GIVEN INFORMATION
Definition reconcilePendingDeletions (pick : list (string * Z) → list (string * Z)) : M (Z * nat) :=
  sweep_page pick pending_deletions (λ h, lockHash h;;; reconcileDeletionLocked false h).

(** One upload that was begun: an object that was never published is removed. *)
Definition settle_upload (h : string) : M bool :=
  lockHash h;;;
  pending ⇐ query ErrMediaS3 (λ s, bool_decide (is_Some (uploads s !! h)));
  if negb pending then ret false
  else
    published ⇐ query ErrMediaS3 (λ s, bool_decide (is_Some (catalog s !! h)));
    (if published then ret tt else removeObject h);;;
    exec (λ s, set_uploads (delete h (uploads s)) s);;;
    ret (negb published).

Definition begun_uploads (s : state) : list (string * Z) := (λ hu, (hu.1, u_bytes hu.2)) <$> map_to_list (uploads s).

Definition reconcilePendingUploads (pick : list (string * Z) → list (string * Z)) : M (Z * nat) := sweep_page pick begun_uploads settle_upload.

Definition orphans (s : state) : list (string * Z) :=
  (λ ho, (ho.1, o_bytes ho.2)) <$> filter (λ ho, references ho.1 s = O) (map_to_list (catalog s)).

Definition sweepUnreferenced (pick : list (string * Z) → list (string * Z)) : M (Z * nat) := sweep_page pick orphans removeOrphan.

(** [chargedObjectsSQL] and [Usage]. *)
Definition charged (s : state) : list (string * Z) :=
  ((λ ho, (ho.1, o_bytes ho.2)) <$> map_to_list (catalog s)) ++
  ((λ hu, (hu.1, u_bytes hu.2)) <$> filter (λ hu, catalog s !! hu.1 = None) (map_to_list (uploads s))).

Definition Usage : M Z := query ErrMediaS3 (λ s, foldr Z.add 0 (snd <$> charged s)).

(** ** Publication *)

(** How a write is metered: not at all, under a reservation with its limit (0 for
    none), or by an admission that gives one. *)
Inductive metering : Type := NoBridge | Reserved (limit : Z) | Metered (room : M Z).
(* ===== verification/S3Spools.v ===== *)
(** * The pool of verified spools ([media_s3_spools.go])

    Files of the bucket are verified on disk before they are served, and kept a while
    for further ranges.  Downloads and finished files are charged to one budget; an
    entry is known by its pointer, so the table can name another entry under the
    key of one that is still read. *)
From S2P Require Import Prelude.
#[local] Open Scope Z_scope.

(** [s3VerifiedSpool]; a reader is a number. *)
Record entry := { e_key : string; e_size : Z; e_ready : bool; e_transient : bool; e_readers : gset nat; e_idle : Z }.

(** [s3VerifiedSpools]: the table, the entries by pointer, the entry of each open reader,
    and the counters. *)
Record pool := {
  table : gmap string nat; heap : gmap nat entry; open_readers : gmap nat nat; p_bytes : Z; p_readers : Z; p_closed : bool;
}.

Definition maxBytes : Z := 512 * 1024 * 1024.
Definition maxReaders : Z := 4.
Definition maxEntries : nat := 4.
Definition idleTTL : Z := 120 * 10 ^ 9.

Definition newS3VerifiedSpools : pool := {| table := ∅; heap := ∅; open_readers := ∅; p_bytes := 0; p_readers := 0; p_closed := false |}.

Inductive spool_error : Type := ErrClosed | ErrSpoolLimit | ErrSpoolFull | ErrSpoolS3.

Definition with_readers (r : gset nat) (e : entry) : entry :=
  {| e_key := e_key e; e_size := e_size e; e_ready := e_ready e; e_transient := e_transient e; e_readers := r; e_idle := e_idle e |}.
Definition with_ready (b : bool) (e : entry) : entry :=
  {| e_key := e_key e; e_size := e_size e; e_ready := b; e_transient := e_transient e; e_readers := e_readers e; e_idle := e_idle e |}.
Definition with_transient (b : bool) (e : entry) : entry :=
  {| e_key := e_key e; e_size := e_size e; e_ready := e_ready e; e_transient := b; e_readers := e_readers e; e_idle := e_idle e |}.
Definition with_idle (t : Z) (e : entry) : entry :=
  {| e_key := e_key e; e_size := e_size e; e_ready := e_ready e; e_transient := e_transient e; e_readers := e_readers e; e_idle := t |}.
Definition with_size (n : Z) (e : entry) : entry :=
  {| e_key := e_key e; e_size := n; e_ready := e_ready e; e_transient := e_transient e; e_readers := e_readers e; e_idle := e_idle e |}.

Definition set_entry (p : nat) (f : entry → entry) (c : pool) : pool :=
  {| table := table c; heap := alter f p (heap c); open_readers := open_readers c; p_bytes := p_bytes c; p_readers := p_readers c; p_closed := p_closed c |}.

(** [removeLocked]: whether the files could be removed is an argument. *)
Definition removeLocked (ok : bool) (p : nat) (c : pool) : pool * bool :=
  match heap c !! p with
  | None => (c, true)
  | Some e =>
      if ok then ({| table := delete (e_key e) (table c); heap := heap c; open_readers := open_readers c; p_bytes := p_bytes c - e_size e;
                     p_readers := p_readers c; p_closed := p_closed c |}, true)
      else (c, false)
  end.

(** The entry that has been idle longest. *)
Definition idle_entries (c : pool) : list (nat * entry) :=
  omap (λ kp, match heap c !! kp.2 with
              | Some e => if bool_decide (e_readers e = ∅) then Some (kp.2, e) else None
              | None => None
              end) (map_to_list (table c)).

Definition oldest (c : pool) : option nat :=
  fst <$> foldl (λ best pe, match best with
                            | None => Some pe
                            | Some b => if e_idle pe.2 <? e_idle b.2 then Some pe else best
                            end) None (idle_entries c).

(** Making room: the size that is reserved, or why there is none.  Every round drops an
    entry of the table, so one more than its size is fuel enough. *)
Fixpoint make_room (fuel : nat) (ok : nat → bool) (flexible : bool) (size_ : Z) (c : pool) : pool * result spool_error Z :=
  if negb (Nat.leb maxEntries (size (table c)) || (maxBytes - p_bytes c <? size_)) then (c, Ok size_)
  else match fuel with
  | O => (c, Err ErrSpoolFull)
  | S fuel =>
      match oldest c with
      | None =>
          if flexible && negb (Nat.leb maxEntries (size (table c))) && (26 <? maxBytes - p_bytes c) then (c, Ok (maxBytes - p_bytes c)) else (c, Err ErrSpoolFull)
      | Some p => let '(c, done) := removeLocked (ok fuel) p c in if done then make_room fuel ok flexible size_ c else (c, Err ErrSpoolS3)
      end
  end.

(** A reader of an entry. *)
Definition add_reader (r p : nat) (c : pool) : pool :=
  {| table := table c; heap := alter (λ e, with_readers ({[r]} ∪ e_readers e) e) p (heap c); open_readers := <[r := p]> (open_readers c);
     p_bytes := p_bytes c; p_readers := p_readers c + 1; p_closed := p_closed c |}.

Definition add_entry (key : string) (p : nat) (e : entry) (c : pool) : pool :=
  {| table := <[key := p]> (table c); heap := <[p := e]> (heap c); open_readers := open_readers c; p_bytes := p_bytes c + e_size e; p_readers := p_readers c; p_closed := p_closed c |}.

(** What the file system answers: the removals, the creation, the opening. *)
Record spool_fs := { removes : nat → bool; creates : bool; opens : bool; drops : bool }.

(** [acquireKey]; [fresh_entry] and [fresh_reader] are the pointers that are
    allocated.  No reader and no error means nothing to serve. *)
Definition acquireKey (w : spool_fs) (key : string) (size_ : Z) (flexible onlyExisting : bool) (fresh_entry fresh_reader : nat) (c : pool) :
    pool * result spool_error (option (nat * bool)) :=
  if p_closed c then (c, Err ErrClosed)
  else if negb flexible && (maxBytes <? size_) then (c, Err ErrSpoolLimit)
  else if (size_ <? 0) || (maxReaders <=? p_readers c) then (c, Err ErrSpoolFull)
  else
    let found := p ← table c !! key; e ← heap c !! p; Some (p, e) in
    let transient := match found with Some (_, e) => e_transient e | None => false end in
    if negb transient && onlyExisting then (c, Ok None)
    else
      let size_ := if flexible then Z.min size_ maxBytes else size_ in
      match found with
      | None =>
          if flexible && (size_ <=? 26) then (c, Err ErrSpoolFull)
          else match make_room (S (size (table c))) (removes w) flexible size_ c with
          | (c, Err e) => (c, Err e)
          | (c, Ok size_) =>
              if negb (creates w) then (c, Err ErrSpoolS3)
              else
                let e := {| e_key := key; e_size := size_; e_ready := false; e_transient := flexible; e_readers := ∅; e_idle := 0 |} in
                (add_reader fresh_reader fresh_entry (add_entry key fresh_entry e c), Ok (Some (fresh_reader, false)))
          end
      | Some (p, e) =>
          if negb (e_ready e) || (negb flexible && negb (e_size e =? size_)) then (c, Err ErrSpoolFull)
          else
            let c := set_entry p (with_transient flexible) c in
            if negb (opens w) then ((removeLocked (drops w) p (set_entry p (with_ready false) c)).1, Err ErrSpoolS3)
            else (add_reader fresh_reader p c, Ok (Some (fresh_reader, true)))
      end.

(** [verified]. *)
Definition verified (r : nat) (c : pool) : pool * result spool_error unit :=
  match open_readers c !! r with
  | None => (c, Err ErrClosed)
  | Some p => if p_closed c then (c, Err ErrClosed) else (set_entry p (with_ready true) c, Ok tt)
  end.

(** [discard]. *)
Definition discard (ok : bool) (key : string) (c : pool) : pool :=
  match table c !! key with
  | None => c
  | Some p =>
      let c := set_entry p (with_ready false) c in
      match heap c !! p with
      | Some e => if bool_decide (e_readers e = ∅) then (removeLocked ok p c).1 else c
      | None => c
      end
  end.

(** Some readers of an entry end. *)
Definition drop_readers (p : nat) (gone : gset nat) (c : pool) : pool :=
  {| table := table c; heap := alter (λ e, with_readers (e_readers e ∖ gone) e) p (heap c); open_readers := filter (λ rp, ~ (rp.2 = p ∧ rp.1 ∈ gone)) (open_readers c);
     p_bytes := p_bytes c; p_readers := p_readers c - Z.of_nat (size gone); p_closed := p_closed c |}.

(** [Close] of a reader. *)
Definition close_reader (ok : bool) (now : Z) (r : nat) (c : pool) : pool :=
  match open_readers c !! r with
  | None => c
  | Some p =>
      let c := drop_readers p {[r]} c in
      match heap c !! p with
      | Some e =>
          if negb (bool_decide (e_readers e = ∅)) then c
          else if negb (e_ready e) || p_closed c then (removeLocked ok p c).1
          else set_entry p (with_idle now) c
      | None => c
      end
  end.

(** The idle timer of an entry. *)
Definition expire (ok : bool) (now : Z) (p : nat) (c : pool) : pool :=
  match heap c !! p with
  | Some e => if bool_decide (table c !! e_key e = Some p) && bool_decide (e_readers e = ∅) && (idleTTL <=? now - e_idle e) then (removeLocked ok p c).1 else c
  | None => c
  end.

(** The end of [transient]: the file turned out smaller than was reserved. *)
Definition shrink (r : nat) (n : Z) (c : pool) : pool :=
  match open_readers c !! r with
  | None => c
  | Some p =>
      match heap c !! p with
      | Some e =>
          if p_closed c || (e_size e - 26 <? n) then c
          else set_entry p (λ e, with_ready true (with_size n e))
                 {| table := table c; heap := heap c; open_readers := open_readers c; p_bytes := p_bytes c - (e_size e - n); p_readers := p_readers c; p_closed := p_closed c |}
      | None => c
      end
  end.

(** [Close] of the pool. *)
Definition close_pool (ok : nat → bool) (c : pool) : pool :=
  let c := {| table := table c; heap := heap c; open_readers := open_readers c; p_bytes := p_bytes c; p_readers := p_readers c; p_closed := true |} in
  foldl (λ c kp,
    match heap c !! kp.2 with
    | Some e => (removeLocked (ok kp.2) kp.2 (drop_readers kp.2 (e_readers e) c)).1
    | None => c
    end) c (map_to_list (table c)).

(** ** The accounts of the pool *)

Definition map_sum (m : gmap string Z) : Z := map_fold (λ _ n acc, n + acc) 0 m.

Lemma map_sum_insert k x m : m !! k = None → map_sum (<[k := x]> m) = x + map_sum m.
Proof. intros Hk. unfold map_sum. apply map_fold_insert_L; [|done]. intros. lia. Qed.

Lemma map_sum_delete k x m : m !! k = Some x → map_sum m = x + map_sum (delete k m).
Proof. intros Hk. rewrite <- (insert_delete_id m k x) at 1 by done. apply map_sum_insert, lookup_delete_eq. Qed.

Definition size_at (c : pool) (p : nat) : Z := match heap c !! p with Some e => e_size e | None => 0 end.

(** What is on disk: the sizes of the listed entries. *)
Definition on_disk (c : pool) : Z := map_sum (size_at c <$> table c).
(* ===== verification/Snapshot.v ===== *)
(** * Snapshots of the stores ([operator_snapshot.go], [operator_archive_config.go])

    A snapshot is a set of files under one prefix in a private directory: copies of the
    databases and the marker of a pending reset.  The directory is a map from names to
    nodes; every call to the file system and every look at the deadline takes the
    next answer of the environment, so a run may stop at any of them.  What is seen
    of the source, which other processes write to, is an argument. *)
From S2P Require Import Prelude Http Outbound.
#[local] Open Scope Z_scope.

(** ** Names of the directory *)

Definition sentResetMarker : string := "notes.db.ingest-sent-reset".
Definition parts : list string := ["messages.db"; "notes.db"; "whatsapp.db"; sentResetMarker].

Definition digit_at (a : ascii) : option Z := let n := byte_code a - 48 in if (0 <=? n) && (n <=? 9) then Some n else None.
Definition two (a b : ascii) : option Z := x ← digit_at a; y ← digit_at b; Some (10 * x + y).

Definition days_in (year month : Z) : Z :=
  if month =? 2 then (if (year mod 4 =? 0) && (negb (year mod 100 =? 0) || (year mod 400 =? 0)) then 29 else 28)
  else if existsb (Z.eqb month) [4; 6; 9; 11] then 30 else 31.

(** [time.Parse("20060102T150405Z", s)] succeeds. *)
Definition valid_stamp (s : list ascii) : bool :=
  match s with
  | [y1; y2; y3; y4; m1; m2; d1; d2; t; h1; h2; n1; n2; s1; s2; z] =>
      match two y1 y2, two y3 y4, two m1 m2, two d1 d2, two h1 h2, two n1 n2, two s1 s2 with
      | Some ya, Some yb, Some m, Some d, Some h, Some n, Some s =>
          Ascii.eqb t "T" && Ascii.eqb z "Z" && (1 <=? m) && (m <=? 12) && (1 <=? d) && (d <=? days_in (100 * ya + yb) m) &&
          (h <? 24) && (n <? 60) && (s <? 60)
      | _, _, _, _, _, _, _ => false
      end
  | _ => false
  end.

Definition is_hex (a : ascii) : bool :=
  let n := byte_code a in (48 <=? n) && (n <=? 57) || (97 <=? n) && (n <=? 102) || (65 <=? n) && (n <=? 70).

Definition prefixLength : nat := 59.

(** [snapshotSetPrefix]: the prefix of a name of some set, "" for every other name. *)
Definition snapshotSetPrefix (name : string) : string :=
  let l := list_ascii_of_string name in
  let prefix := take prefixLength l in let suffix := string_of_list_ascii (drop prefixLength l) in
  if (length l <=? prefixLength)%nat || negb (bool_decide (take 9 l = list_ascii_of_string "snapshot-")) then ""
  else if negb (bool_decide (suffix ∈ parts)) then ""
  else if negb (bool_decide (prefix !! 25%nat = Some "-"%char)) || negb (bool_decide (prefix !! 58%nat = Some "-"%char)) then ""
  else if negb (valid_stamp (take 16 (drop 9 prefix))) then ""
  else if negb (forallb is_hex (take 32 (drop 26 prefix))) then ""
  else string_of_list_ascii prefix.

(** ** The directory *)

Record node := { n_regular : bool; n_time : Z; n_data : string }.

(** The clock of the environment, the files created so far, and the directory. *)
Record state := { ticks : nat; created : list string; dir : gmap string node }.

Inductive snapshot_error : Type := ErrSpace | ErrOther (why : string).

(** What [snapshotStores] returns: an error of the run, or of its retention
    ([errors.Join(errSnapshotRetention, err)]). *)
Inductive store_error : Type := ErrRun (e : snapshot_error) | ErrRetention (cause : snapshot_error).

Definition M (A : Type) : Type := state → result snapshot_error A * state.
Definition ret {A} (a : A) : M A := λ s, (Ok a, s).
Definition raise {A} (e : snapshot_error) : M A := λ s, (Err e, s).
Definition bind {A B} (m : M A) (k : A → M B) : M B := λ s, match m s with (Ok a, s) => k a s | (Err e, s) => (Err e, s) end.
Notation "x ⇐ m ; k" := (bind m (λ x, k)) (at level 20, m at level 100, k at level 200).

Definition on_dir (f : gmap string node → gmap string node) : M unit :=
  λ s, (Ok tt, {| ticks := ticks s; created := created s; dir := f (dir s) |}).
Definition note_created (name : string) : M unit := λ s, (Ok tt, {| ticks := ticks s; created := created s ++ [name]; dir := dir s |}).
Definition look {A} (f : gmap string node → A) : M A := λ s, (Ok (f (dir s)), s).

(** What is seen of a source file. *)
Inductive lstat : Type := Missing | Unreadable | Seen (regular : bool) (size : Z).

(** What is seen of the reset marker when it is read once. *)
Record marker_view := { mk_lstat : lstat; mk_mode : Z; mk_opens : bool; mk_same : bool; mk_mode_after : Z; mk_reads : option string }.

(** What opening a database finds: its two [Lstat]s are of one file, and the steps between
    succeed; the copy [VACUUM INTO] makes of it. *)
Record db_view := { db_lstat : lstat; db_reached : bool; db_unchanged : bool; db_copy : string }.

(** [privateSnapshotDir]: what is at each component of the path upwards from the directory,
    and what its creation and its opening find. *)
Inductive component : Type := Absent | Broken | RealDirectory | LinkOrFile.
Record directory_view := {
  ancestors : list component; abs_works : bool; mkdir_works : bool; leaf : component; leaf_mode : Z; opens : bool; same : bool; chmod_works : bool; mode_after : Z;
}.

Fixpoint no_links (l : list component) : bool :=
  match l with [] => true | (Absent | RealDirectory) :: l => no_links l | (Broken | LinkOrFile) :: _ => false end.

Definition privateSnapshotDir (directory : string) (v : directory_view) : bool :=
  negb (String.eqb directory "") && abs_works v && no_links (ancestors v) && mkdir_works v &&
  match leaf v with RealDirectory => true | _ => false end && Z.eqb (Z.land (leaf_mode v) 2) 0 && opens v && same v && chmod_works v && Z.eqb (mode_after v) 448.

Record world := {
  source : string → lstat; database : string → db_view; marker_before : marker_view; marker_after : marker_view;
  directory : string; directory_seen : directory_view; freeBytes : option Z; stamp : string; nonce : string; clock : Z;
}.

Section Snapshot.
(** Which call fails, which removal of the clean-up fails, and SHA-256. *)
Context (fails : nat → bool) (stays : string → bool) (sha256 : string → string) (w : world).

(** A call that can fail, and [ctx.Err()]. *)
Definition call (why : string) : M unit :=
  λ s, let s' := {| ticks := S (ticks s); created := created s; dir := dir s |} in
       if fails (ticks s) then (Err (ErrOther why), s') else (Ok tt, s').
Definition alive : M unit := call "context".

(** [openArchiveDB]: a missing optional database is not an error. *)
Definition openArchiveDB (name : string) (optional : bool) : result snapshot_error (option string) :=
  let v := database w name in
  match db_lstat v with
  | Missing => if optional then Ok None else Err (ErrOther "missing")
  | Unreadable => Err (ErrOther "lstat")
  | Seen false _ => Err (ErrOther "archive source must be a regular database")
  | Seen true _ =>
      if negb (db_reached v) then Err (ErrOther "open") else if negb (db_unchanged v) then Err (ErrOther "archive source changed while opening")
      else Ok (Some (db_copy v))
  end.

Definition open_db (name : string) (optional : bool) : M (option string) :=
  match openArchiveDB name optional with Ok r => ret r | Err e => raise e end.

(** [readSentResetIntent] on a system with file modes. *)
Definition owner_only (mode : Z) : bool := Z.eqb (Z.land mode 63) 0.
Definition readSentResetIntent (v : marker_view) : result snapshot_error (option string) :=
  match mk_lstat v with
  | Missing => Ok None
  | Unreadable => Err (ErrOther "lstat")
  | Seen regular size =>
      if negb regular || (128 <? size) then Err (ErrOther "unsafe sent audio reset marker")
      else if negb (owner_only (mk_mode v)) then Err (ErrOther "sent audio reset marker must be owner-only")
      else if negb (mk_opens v) then Err (ErrOther "open")
      else if negb (mk_same v) then Err (ErrOther "sent audio reset marker changed while opening")
      else if negb (owner_only (mk_mode_after v)) then Err (ErrOther "sent audio reset marker must remain owner-only")
      else match mk_reads v with
           | None => Err (ErrOther "read")
           | Some data =>
               if (128 <? String.length data)%nat then Err (ErrOther "sent audio reset marker exceeds limits")
               else if existsb (λ a, 127 <? byte_code a) (list_ascii_of_string data) then Err (ErrOther "sent audio reset marker must be ASCII")
               else Ok (Some data)
           end
  end.

Definition lift {A} (r : result snapshot_error A) : M A := match r with Ok a => ret a | Err e => raise e end.

(** [snapshotRequiredBytes]: unsigned arithmetic, with its two guards. *)
Definition add_size (session : bool) (acc : result snapshot_error Z) (file : string * string) : result snapshot_error Z :=
  match acc with
  | Err e => Err e
  | Ok size =>
      let '(name, suffix) := file in
      if String.eqb name "whatsapp.db" && negb session then Ok size
      else match source w (name +:+ suffix) with
           | Missing => if String.eqb name "notes.db" || negb (String.eqb suffix "") then Ok size else Err (ErrOther "missing")
           | Unreadable => Err (ErrOther "lstat")
           | Seen regular n =>
               if negb regular || (n <? 0) then Err (ErrOther "invalid snapshot database file")
               else if (max_uint64 - size) / 2 <? n then Err ErrSpace
               else Ok (wrap_uint64 (size + n))
           end
  end.

Definition database_files : list (string * string) :=
  [("messages.db", ""); ("messages.db", "-wal"); ("notes.db", ""); ("notes.db", "-wal"); ("whatsapp.db", ""); ("whatsapp.db", "-wal")].

Definition snapshotRequiredBytes (session : bool) : result snapshot_error Z :=
  match foldl (add_size session) (Ok 0) database_files with
  | Err e => Err e
  | Ok size => if (max_uint64 - 16 * 2 ^ 20) / 2 <? size then Err ErrSpace else Ok (wrap_uint64 (2 * size + 16 * 2 ^ 20))
  end.

Record snapshotFile := { Name : string; Size : Z; SHA256 : string }.

Definition partial (name : string) : string := name +:+ ".partial".
Definition fresh_node (data : string) : node := {| n_regular := true; n_time := clock w; n_data := data |}.

(** [root.OpenFile] with [O_CREATE|O_EXCL]. *)
Definition create (name : string) : M unit :=
  _ ⇐ call "create"; there ⇐ look (λ d, bool_decide (is_Some (d !! name)));
  if there : bool then raise (ErrOther "exists") else _ ⇐ on_dir (<[name := fresh_node ""]>); note_created name.
Definition fill (name data : string) : M unit := on_dir (<[name := fresh_node data]>).

Definition described (name data : string) : snapshotFile :=
  {| Name := name; Size := Z.of_nat (String.length data); SHA256 := hex (sha256 data) |}.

REQUIRED ACTION
In the data above, find the line that contains "match mk_lstat v with" and the line that contains "else Ok (Some data)". Repeat exactly those lines and every line between them, and only those.

TASK SOLUTION
  match mk_lstat v with
  | Missing => Ok None
  | Unreadable => Err (ErrOther "lstat")
  | Seen regular size =>
      if negb regular || (128 <? size) then Err (ErrOther "unsafe sent audio reset marker")
      else if negb (owner_only (mk_mode v)) then Err (ErrOther "sent audio reset marker must be owner-only")
      else if negb (mk_opens v) then Err (ErrOther "open")
      else if negb (mk_same v) then Err (ErrOther "sent audio reset marker changed while opening")
      else if negb (owner_only (mk_mode_after v)) then Err (ErrOther "sent audio reset marker must remain owner-only")
      else match mk_reads v with
           | None => Err (ErrOther "read")
           | Some data =>
               if (128 <? String.length data)%nat then Err (ErrOther "sent audio reset marker exceeds limits")
               else if existsb (λ a, 127 <? byte_code a) (list_ascii_of_string data) then Err (ErrOther "sent audio reset marker must be ASCII")
               else Ok (Some data)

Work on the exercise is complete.